Exercise objective: Would you reproduce exactly the lines below from the one holding "(** The Finished" through the one holding "exists v fin", inclusive, and no others?

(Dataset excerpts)
----

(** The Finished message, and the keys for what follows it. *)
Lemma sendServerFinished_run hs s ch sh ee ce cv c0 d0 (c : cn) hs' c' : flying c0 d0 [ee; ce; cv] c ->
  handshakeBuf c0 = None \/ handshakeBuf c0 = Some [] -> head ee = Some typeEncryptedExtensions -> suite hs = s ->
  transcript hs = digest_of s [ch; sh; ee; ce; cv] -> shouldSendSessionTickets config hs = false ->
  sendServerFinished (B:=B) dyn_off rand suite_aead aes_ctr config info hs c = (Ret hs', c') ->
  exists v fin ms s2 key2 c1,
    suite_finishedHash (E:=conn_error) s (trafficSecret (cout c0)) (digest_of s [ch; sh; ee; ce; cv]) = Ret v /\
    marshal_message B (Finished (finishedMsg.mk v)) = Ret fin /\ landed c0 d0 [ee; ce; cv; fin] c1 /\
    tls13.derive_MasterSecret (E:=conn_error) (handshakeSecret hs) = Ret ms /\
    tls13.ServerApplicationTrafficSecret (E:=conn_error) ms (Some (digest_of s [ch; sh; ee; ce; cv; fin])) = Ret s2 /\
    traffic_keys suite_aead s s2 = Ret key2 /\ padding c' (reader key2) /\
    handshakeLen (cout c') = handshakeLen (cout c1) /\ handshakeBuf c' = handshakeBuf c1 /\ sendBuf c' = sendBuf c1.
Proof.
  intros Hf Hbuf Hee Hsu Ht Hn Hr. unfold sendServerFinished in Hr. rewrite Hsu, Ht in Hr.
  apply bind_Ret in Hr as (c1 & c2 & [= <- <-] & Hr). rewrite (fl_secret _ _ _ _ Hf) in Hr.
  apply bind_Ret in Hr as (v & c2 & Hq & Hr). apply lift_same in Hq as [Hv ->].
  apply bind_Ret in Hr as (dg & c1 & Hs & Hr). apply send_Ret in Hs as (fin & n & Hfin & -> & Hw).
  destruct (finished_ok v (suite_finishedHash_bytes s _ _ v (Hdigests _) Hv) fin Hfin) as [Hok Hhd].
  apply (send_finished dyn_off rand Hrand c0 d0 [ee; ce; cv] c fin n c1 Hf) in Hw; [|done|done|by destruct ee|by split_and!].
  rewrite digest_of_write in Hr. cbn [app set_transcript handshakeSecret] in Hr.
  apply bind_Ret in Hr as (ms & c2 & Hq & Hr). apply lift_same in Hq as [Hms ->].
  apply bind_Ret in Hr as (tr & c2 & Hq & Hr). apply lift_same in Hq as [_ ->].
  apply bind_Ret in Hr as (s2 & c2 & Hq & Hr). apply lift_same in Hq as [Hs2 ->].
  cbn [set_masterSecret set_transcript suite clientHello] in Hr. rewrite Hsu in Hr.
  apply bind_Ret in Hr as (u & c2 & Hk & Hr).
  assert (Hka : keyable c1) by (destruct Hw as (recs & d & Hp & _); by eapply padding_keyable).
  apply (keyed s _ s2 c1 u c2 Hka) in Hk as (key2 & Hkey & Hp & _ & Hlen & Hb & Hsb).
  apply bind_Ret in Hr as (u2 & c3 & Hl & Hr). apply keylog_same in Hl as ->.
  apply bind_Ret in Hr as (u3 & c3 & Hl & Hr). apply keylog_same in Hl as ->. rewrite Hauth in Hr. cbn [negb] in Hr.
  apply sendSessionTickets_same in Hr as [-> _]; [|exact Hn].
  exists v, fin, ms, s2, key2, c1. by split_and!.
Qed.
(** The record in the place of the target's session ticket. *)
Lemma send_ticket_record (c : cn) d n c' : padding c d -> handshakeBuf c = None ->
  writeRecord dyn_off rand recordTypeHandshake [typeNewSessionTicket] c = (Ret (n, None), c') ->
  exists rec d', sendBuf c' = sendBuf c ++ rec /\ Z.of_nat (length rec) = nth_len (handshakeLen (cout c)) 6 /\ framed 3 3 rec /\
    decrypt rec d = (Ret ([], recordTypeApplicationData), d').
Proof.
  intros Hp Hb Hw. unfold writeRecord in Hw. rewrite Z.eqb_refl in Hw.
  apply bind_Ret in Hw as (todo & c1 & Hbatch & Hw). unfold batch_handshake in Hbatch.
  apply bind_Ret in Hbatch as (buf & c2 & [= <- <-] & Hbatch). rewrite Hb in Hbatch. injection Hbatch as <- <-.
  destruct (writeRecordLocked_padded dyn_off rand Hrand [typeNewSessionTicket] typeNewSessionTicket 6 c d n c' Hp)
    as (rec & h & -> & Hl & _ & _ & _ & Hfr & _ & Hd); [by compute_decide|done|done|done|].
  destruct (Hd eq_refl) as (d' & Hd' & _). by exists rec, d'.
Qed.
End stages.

----

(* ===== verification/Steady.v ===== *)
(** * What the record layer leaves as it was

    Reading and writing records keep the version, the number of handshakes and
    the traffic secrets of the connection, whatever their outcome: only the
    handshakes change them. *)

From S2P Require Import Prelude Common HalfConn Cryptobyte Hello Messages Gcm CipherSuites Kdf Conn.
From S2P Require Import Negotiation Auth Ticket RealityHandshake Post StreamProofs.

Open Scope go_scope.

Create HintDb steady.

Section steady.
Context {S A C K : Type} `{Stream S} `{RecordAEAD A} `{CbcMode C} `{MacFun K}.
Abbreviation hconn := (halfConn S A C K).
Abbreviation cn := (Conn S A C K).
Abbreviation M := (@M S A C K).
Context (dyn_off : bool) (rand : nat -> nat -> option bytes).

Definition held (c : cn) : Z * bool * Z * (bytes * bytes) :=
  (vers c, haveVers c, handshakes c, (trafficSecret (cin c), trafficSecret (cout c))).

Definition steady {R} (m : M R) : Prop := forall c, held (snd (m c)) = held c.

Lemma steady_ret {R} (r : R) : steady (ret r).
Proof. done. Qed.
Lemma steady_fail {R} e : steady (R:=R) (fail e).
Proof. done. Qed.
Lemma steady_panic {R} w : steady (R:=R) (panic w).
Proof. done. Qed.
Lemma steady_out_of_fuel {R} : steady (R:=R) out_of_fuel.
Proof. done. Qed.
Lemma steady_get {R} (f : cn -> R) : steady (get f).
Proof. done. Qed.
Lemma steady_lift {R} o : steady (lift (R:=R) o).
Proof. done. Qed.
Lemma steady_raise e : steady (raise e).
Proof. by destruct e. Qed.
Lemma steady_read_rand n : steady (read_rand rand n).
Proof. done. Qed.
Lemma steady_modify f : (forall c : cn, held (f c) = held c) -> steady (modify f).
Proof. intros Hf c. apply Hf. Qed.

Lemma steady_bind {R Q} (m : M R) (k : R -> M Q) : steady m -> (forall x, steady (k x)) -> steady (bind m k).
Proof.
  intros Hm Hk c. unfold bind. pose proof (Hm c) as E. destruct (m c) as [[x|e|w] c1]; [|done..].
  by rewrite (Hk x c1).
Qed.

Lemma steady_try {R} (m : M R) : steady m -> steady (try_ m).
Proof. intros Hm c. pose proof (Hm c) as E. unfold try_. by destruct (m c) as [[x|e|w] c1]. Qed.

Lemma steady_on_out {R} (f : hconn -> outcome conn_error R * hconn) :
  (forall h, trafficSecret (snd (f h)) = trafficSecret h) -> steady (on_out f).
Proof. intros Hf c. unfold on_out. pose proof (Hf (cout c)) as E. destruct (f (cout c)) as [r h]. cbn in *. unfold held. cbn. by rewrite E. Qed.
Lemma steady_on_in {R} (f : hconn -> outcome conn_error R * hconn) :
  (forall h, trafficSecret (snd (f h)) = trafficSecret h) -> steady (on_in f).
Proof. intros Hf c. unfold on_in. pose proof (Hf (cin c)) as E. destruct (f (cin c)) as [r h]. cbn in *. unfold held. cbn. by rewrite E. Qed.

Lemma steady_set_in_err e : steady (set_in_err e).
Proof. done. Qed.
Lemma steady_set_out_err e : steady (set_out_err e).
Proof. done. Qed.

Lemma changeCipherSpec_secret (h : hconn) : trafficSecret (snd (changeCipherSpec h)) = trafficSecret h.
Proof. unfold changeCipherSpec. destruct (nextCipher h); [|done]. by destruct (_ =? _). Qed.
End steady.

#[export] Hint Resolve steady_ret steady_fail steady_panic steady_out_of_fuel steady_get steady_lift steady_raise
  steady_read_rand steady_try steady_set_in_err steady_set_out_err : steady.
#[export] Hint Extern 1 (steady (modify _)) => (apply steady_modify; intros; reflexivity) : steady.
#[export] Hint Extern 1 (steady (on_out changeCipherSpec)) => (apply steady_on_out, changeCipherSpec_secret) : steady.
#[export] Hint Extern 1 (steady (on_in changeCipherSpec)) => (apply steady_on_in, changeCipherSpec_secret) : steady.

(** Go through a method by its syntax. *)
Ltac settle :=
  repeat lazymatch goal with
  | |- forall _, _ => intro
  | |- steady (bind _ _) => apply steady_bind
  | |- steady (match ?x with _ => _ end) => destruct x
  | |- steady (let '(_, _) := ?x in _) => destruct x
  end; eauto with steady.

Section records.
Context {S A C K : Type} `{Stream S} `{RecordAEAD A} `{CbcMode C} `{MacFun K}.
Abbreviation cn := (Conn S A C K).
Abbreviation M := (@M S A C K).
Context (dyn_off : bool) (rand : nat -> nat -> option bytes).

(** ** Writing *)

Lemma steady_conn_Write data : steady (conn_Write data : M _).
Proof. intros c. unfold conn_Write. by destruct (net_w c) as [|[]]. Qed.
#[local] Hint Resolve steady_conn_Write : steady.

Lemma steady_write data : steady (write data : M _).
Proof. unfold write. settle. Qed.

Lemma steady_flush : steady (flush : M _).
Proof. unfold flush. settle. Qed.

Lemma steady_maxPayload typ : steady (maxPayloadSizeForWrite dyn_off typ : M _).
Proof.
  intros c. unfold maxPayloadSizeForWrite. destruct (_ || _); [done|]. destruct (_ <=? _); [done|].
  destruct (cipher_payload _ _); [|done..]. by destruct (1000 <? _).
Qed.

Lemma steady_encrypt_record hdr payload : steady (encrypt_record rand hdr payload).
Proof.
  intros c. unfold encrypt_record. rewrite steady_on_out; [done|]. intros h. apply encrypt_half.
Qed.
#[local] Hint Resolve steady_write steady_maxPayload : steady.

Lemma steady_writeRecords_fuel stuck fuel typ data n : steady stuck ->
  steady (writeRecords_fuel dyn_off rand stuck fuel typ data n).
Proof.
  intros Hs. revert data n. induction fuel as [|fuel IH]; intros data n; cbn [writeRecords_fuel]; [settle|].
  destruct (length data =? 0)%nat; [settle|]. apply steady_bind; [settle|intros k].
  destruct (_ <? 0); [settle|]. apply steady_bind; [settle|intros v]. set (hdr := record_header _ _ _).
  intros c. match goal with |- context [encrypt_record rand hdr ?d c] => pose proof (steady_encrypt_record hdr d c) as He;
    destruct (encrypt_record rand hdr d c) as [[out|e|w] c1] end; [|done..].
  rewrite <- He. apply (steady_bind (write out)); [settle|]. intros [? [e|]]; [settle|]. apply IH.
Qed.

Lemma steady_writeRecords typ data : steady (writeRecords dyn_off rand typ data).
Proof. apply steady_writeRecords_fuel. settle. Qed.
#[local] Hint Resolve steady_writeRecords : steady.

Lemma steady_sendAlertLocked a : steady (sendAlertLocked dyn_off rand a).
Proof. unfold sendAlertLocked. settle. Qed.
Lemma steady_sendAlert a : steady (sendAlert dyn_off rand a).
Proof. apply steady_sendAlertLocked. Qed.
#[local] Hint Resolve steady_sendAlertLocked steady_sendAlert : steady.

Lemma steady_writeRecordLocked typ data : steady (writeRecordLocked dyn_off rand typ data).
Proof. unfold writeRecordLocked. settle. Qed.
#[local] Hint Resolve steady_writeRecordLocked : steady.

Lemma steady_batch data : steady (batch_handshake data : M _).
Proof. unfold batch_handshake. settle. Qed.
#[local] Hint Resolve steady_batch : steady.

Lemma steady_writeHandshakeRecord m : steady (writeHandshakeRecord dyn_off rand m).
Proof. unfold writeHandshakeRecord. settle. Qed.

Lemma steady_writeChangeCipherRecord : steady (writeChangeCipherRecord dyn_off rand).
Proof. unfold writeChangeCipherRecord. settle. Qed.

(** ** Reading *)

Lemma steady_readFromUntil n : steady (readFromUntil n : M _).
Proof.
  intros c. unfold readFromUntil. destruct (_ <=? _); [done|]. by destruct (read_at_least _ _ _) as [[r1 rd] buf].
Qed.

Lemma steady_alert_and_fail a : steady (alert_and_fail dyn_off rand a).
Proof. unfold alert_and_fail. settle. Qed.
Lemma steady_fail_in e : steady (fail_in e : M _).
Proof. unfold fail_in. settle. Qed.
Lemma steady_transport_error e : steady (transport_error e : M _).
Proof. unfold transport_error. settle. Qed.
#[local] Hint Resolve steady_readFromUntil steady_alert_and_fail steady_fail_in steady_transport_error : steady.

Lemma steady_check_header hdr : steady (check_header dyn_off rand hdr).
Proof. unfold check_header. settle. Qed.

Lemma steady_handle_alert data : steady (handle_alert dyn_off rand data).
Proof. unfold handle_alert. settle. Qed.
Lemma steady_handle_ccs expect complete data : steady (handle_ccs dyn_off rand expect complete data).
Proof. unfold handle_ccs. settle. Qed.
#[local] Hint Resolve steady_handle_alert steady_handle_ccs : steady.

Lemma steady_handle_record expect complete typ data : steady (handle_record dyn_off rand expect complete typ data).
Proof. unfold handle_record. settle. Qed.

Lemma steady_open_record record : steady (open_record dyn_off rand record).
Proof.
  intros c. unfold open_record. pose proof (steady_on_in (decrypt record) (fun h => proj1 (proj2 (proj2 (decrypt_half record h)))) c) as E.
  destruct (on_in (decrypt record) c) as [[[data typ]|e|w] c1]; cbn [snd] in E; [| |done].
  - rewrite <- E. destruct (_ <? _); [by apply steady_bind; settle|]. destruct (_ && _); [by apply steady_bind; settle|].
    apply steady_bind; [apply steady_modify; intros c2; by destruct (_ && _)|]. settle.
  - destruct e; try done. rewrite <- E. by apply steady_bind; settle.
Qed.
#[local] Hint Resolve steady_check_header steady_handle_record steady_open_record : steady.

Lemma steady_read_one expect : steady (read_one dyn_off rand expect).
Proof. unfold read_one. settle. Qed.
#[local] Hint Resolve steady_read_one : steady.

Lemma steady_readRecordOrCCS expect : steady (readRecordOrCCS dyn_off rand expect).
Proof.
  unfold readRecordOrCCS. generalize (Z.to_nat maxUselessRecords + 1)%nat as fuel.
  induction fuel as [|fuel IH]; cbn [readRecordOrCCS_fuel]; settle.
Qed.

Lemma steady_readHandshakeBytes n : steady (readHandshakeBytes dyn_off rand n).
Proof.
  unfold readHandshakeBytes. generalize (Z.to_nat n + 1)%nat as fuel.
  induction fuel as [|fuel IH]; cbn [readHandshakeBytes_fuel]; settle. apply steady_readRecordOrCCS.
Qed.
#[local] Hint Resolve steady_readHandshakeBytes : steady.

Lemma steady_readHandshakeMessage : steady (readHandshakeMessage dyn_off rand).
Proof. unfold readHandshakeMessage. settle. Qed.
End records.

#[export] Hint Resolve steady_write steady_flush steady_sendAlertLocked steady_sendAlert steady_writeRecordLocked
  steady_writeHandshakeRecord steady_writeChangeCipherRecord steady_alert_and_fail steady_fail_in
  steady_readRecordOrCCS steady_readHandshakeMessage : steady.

----

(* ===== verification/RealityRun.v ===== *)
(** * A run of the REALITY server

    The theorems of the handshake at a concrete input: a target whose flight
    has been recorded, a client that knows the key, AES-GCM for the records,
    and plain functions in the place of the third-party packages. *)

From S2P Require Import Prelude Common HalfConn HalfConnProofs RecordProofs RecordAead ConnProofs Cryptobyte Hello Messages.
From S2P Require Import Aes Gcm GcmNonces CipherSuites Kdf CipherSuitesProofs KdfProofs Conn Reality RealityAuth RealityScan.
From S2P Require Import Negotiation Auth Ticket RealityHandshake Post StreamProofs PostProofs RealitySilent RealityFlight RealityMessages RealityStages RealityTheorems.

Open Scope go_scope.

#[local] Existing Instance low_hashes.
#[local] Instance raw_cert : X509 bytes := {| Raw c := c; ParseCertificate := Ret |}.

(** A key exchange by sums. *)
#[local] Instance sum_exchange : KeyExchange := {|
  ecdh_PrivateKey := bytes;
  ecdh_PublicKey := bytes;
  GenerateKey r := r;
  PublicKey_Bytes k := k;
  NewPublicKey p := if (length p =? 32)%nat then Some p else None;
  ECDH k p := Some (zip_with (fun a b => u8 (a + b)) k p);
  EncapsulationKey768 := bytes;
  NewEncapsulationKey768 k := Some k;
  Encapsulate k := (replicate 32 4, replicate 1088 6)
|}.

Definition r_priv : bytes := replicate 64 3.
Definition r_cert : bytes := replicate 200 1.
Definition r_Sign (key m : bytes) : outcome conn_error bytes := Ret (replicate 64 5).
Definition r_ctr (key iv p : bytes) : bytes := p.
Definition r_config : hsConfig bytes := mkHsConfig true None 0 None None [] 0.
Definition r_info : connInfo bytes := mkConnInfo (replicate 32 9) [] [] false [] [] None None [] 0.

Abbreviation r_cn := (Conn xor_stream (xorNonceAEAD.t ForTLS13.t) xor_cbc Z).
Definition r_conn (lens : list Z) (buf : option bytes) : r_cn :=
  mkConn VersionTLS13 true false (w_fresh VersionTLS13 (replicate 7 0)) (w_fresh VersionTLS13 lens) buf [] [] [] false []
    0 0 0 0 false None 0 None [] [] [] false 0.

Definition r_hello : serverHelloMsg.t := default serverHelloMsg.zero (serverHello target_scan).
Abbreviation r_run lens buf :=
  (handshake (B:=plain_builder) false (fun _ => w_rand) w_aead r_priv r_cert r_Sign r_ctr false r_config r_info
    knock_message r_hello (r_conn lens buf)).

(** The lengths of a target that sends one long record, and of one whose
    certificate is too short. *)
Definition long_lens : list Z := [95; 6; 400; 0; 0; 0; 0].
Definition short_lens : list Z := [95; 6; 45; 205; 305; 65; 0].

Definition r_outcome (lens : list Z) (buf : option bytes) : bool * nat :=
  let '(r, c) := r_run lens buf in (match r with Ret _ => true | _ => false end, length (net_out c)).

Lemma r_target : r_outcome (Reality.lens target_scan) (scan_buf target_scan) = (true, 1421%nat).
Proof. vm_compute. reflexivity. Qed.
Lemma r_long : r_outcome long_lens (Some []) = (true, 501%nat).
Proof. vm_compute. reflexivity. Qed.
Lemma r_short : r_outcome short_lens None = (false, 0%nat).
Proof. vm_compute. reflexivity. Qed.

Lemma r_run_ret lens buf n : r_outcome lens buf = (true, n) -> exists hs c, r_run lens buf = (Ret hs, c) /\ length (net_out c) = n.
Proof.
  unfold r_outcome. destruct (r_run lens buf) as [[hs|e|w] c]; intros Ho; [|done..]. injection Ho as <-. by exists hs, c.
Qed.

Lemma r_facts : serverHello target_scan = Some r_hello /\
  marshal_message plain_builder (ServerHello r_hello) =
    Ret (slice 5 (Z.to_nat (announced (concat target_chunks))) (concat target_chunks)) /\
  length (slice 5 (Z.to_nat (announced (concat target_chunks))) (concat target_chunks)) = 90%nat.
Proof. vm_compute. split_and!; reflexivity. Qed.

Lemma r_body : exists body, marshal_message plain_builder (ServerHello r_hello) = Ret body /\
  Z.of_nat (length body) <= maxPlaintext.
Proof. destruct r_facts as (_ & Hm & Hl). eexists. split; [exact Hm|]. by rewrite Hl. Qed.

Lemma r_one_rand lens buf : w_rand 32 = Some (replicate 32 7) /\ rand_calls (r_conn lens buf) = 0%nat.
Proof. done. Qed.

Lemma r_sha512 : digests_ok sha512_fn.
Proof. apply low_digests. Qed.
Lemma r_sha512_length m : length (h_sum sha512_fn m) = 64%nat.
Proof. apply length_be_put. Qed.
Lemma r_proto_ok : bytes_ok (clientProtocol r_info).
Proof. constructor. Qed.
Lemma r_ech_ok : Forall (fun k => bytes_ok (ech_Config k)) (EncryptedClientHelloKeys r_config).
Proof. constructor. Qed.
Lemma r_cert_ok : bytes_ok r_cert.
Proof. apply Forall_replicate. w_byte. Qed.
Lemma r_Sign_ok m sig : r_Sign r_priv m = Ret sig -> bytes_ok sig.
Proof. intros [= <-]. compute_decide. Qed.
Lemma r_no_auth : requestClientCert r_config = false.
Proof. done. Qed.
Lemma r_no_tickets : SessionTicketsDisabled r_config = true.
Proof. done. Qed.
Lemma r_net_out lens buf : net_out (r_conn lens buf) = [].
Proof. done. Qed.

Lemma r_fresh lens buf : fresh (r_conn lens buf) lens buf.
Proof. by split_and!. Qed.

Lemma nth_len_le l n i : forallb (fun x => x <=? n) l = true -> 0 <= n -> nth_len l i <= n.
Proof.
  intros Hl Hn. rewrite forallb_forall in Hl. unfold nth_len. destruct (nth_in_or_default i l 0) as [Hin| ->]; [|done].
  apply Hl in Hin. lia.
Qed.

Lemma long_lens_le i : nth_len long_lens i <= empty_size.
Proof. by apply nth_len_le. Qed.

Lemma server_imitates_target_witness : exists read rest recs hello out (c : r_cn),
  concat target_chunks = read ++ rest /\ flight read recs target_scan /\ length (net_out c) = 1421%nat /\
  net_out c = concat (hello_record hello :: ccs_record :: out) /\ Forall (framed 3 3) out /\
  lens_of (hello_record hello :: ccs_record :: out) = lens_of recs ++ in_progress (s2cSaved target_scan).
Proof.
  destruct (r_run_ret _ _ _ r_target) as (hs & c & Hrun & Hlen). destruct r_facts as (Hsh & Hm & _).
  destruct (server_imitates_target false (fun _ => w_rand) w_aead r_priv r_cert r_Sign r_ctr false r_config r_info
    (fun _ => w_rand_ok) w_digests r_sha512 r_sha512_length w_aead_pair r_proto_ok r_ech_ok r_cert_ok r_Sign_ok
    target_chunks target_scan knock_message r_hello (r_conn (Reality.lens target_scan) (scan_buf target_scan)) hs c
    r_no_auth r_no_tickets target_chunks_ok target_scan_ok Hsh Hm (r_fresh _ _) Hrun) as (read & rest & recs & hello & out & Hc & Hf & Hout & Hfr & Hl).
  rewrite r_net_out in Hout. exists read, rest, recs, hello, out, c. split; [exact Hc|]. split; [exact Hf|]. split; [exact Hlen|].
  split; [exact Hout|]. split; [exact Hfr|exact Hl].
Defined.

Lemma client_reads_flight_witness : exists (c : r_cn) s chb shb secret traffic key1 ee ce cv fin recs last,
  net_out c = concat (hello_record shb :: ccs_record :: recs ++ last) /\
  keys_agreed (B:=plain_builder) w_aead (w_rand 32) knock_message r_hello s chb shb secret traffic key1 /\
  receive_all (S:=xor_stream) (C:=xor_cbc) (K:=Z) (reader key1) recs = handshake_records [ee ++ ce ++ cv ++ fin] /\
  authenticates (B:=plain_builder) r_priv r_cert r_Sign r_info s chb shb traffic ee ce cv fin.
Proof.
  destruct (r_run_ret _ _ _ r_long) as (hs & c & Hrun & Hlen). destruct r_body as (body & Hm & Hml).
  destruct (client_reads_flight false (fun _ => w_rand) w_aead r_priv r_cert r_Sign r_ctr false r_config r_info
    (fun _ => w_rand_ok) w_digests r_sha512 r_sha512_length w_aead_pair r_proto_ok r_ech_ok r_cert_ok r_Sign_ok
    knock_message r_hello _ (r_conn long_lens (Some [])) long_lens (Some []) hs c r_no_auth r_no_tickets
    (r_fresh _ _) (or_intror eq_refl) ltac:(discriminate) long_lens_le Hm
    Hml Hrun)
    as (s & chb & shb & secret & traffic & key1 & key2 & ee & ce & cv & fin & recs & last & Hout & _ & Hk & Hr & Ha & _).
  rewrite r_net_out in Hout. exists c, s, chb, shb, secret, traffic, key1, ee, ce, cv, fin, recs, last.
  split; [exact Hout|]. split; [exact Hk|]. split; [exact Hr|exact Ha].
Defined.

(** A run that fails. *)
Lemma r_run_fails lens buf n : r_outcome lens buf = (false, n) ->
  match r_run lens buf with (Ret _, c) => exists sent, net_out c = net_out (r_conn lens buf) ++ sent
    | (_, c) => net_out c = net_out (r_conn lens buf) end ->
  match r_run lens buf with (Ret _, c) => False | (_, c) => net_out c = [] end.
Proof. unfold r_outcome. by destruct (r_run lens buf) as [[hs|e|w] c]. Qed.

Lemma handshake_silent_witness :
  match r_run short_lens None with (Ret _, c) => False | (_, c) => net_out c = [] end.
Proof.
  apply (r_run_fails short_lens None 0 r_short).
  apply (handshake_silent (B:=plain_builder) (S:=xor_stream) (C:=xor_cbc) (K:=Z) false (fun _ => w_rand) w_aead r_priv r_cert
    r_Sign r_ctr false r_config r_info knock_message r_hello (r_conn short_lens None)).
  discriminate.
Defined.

----

Exercise output:
(** The Finished message, and the keys for what follows it. *)
Lemma sendServerFinished_run hs s ch sh ee ce cv c0 d0 (c : cn) hs' c' : flying c0 d0 [ee; ce; cv] c ->
  handshakeBuf c0 = None \/ handshakeBuf c0 = Some [] -> head ee = Some typeEncryptedExtensions -> suite hs = s ->
  transcript hs = digest_of s [ch; sh; ee; ce; cv] -> shouldSendSessionTickets config hs = false ->
  sendServerFinished (B:=B) dyn_off rand suite_aead aes_ctr config info hs c = (Ret hs', c') ->
  exists v fin ms s2 key2 c1,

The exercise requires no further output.